ACTION ITEM | The lines below that include "Hrows" are to be found and copied.

(Collected data entries)
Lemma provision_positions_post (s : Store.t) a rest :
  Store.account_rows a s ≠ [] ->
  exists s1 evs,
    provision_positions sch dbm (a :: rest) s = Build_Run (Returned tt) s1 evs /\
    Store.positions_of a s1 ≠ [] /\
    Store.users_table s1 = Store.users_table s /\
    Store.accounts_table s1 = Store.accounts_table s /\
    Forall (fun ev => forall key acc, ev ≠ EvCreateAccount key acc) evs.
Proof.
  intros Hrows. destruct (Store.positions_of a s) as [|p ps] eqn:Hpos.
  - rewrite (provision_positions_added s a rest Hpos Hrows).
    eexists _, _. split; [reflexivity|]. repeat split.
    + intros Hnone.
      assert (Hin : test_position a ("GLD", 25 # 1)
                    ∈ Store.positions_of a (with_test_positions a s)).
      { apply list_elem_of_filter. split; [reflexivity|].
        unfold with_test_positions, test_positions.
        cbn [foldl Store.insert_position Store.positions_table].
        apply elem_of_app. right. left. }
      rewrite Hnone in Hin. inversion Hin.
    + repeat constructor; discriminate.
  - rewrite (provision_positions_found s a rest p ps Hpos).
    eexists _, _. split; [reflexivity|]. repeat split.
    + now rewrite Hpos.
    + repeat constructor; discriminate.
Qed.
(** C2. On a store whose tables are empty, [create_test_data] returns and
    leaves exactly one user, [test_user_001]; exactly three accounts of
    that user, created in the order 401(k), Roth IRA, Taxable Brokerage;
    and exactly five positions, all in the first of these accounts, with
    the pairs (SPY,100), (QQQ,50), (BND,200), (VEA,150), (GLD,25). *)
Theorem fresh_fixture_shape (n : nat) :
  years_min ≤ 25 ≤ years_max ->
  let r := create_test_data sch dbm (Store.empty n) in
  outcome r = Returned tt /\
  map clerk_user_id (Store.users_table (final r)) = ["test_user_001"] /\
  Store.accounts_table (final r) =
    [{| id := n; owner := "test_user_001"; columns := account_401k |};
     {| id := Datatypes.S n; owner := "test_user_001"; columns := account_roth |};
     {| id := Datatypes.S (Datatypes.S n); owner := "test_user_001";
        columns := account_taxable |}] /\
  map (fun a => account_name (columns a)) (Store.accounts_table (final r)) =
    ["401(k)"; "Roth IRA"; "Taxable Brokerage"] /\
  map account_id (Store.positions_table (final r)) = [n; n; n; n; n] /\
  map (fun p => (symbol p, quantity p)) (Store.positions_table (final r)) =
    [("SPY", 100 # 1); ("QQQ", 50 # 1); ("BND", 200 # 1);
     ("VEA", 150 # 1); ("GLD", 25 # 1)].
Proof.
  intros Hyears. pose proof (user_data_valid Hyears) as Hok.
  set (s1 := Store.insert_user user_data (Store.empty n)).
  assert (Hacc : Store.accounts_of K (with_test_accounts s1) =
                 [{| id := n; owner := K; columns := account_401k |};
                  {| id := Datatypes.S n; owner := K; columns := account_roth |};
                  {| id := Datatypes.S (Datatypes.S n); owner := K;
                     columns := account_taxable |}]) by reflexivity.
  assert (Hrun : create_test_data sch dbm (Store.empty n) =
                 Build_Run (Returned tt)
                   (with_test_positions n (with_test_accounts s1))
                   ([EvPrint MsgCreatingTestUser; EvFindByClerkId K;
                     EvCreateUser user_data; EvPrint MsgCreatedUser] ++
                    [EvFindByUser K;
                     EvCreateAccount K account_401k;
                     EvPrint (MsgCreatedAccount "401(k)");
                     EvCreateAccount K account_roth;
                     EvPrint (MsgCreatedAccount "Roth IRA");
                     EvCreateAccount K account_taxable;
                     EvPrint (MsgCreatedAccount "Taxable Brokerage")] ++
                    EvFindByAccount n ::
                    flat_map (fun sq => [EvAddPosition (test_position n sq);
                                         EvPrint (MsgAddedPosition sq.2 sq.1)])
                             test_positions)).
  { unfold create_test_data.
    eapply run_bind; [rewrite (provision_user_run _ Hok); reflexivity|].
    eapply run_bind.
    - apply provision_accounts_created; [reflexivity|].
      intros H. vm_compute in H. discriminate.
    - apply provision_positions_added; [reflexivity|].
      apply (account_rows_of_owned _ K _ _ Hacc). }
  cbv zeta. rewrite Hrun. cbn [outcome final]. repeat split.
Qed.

--

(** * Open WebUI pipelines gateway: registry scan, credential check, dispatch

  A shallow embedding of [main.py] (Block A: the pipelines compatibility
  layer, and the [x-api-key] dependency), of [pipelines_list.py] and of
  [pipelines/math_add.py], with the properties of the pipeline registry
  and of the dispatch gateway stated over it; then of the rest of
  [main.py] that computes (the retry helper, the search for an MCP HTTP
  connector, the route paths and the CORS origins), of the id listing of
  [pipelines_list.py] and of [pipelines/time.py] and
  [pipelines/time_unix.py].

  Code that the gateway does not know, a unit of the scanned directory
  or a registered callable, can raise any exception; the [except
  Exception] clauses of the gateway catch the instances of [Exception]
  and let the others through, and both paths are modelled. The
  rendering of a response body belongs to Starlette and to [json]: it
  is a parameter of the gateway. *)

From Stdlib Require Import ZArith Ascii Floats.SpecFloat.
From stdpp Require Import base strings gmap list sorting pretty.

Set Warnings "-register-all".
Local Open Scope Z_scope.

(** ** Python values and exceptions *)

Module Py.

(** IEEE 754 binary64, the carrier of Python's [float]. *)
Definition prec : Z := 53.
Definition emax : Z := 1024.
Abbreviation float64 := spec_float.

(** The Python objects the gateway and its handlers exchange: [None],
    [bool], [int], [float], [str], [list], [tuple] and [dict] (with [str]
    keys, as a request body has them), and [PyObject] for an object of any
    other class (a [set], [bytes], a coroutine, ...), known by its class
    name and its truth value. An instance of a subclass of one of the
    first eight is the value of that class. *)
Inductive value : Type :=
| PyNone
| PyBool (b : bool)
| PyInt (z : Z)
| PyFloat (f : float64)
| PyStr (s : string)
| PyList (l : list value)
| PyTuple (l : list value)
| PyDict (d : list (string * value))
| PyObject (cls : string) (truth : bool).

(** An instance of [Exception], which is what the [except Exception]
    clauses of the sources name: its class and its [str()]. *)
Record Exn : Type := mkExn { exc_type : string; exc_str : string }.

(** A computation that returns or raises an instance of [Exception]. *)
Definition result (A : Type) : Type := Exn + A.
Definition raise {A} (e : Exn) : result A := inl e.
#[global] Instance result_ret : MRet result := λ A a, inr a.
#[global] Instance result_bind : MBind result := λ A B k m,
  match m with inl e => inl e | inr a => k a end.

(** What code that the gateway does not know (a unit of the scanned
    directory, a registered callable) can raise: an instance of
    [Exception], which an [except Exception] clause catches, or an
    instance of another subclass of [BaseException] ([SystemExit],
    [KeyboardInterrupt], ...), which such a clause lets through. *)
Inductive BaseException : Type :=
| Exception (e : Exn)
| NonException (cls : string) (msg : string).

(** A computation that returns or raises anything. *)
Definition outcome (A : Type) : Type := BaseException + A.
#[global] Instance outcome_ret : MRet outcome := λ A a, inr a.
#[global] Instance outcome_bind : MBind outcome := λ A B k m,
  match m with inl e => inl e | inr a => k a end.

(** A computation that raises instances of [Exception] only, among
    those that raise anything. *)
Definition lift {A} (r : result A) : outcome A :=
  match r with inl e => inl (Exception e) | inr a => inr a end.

EXPECTED ANSWER |
  intros Hrows. destruct (Store.positions_of a s) as [|p ps] eqn:Hpos.
  - rewrite (provision_positions_added s a rest Hpos Hrows).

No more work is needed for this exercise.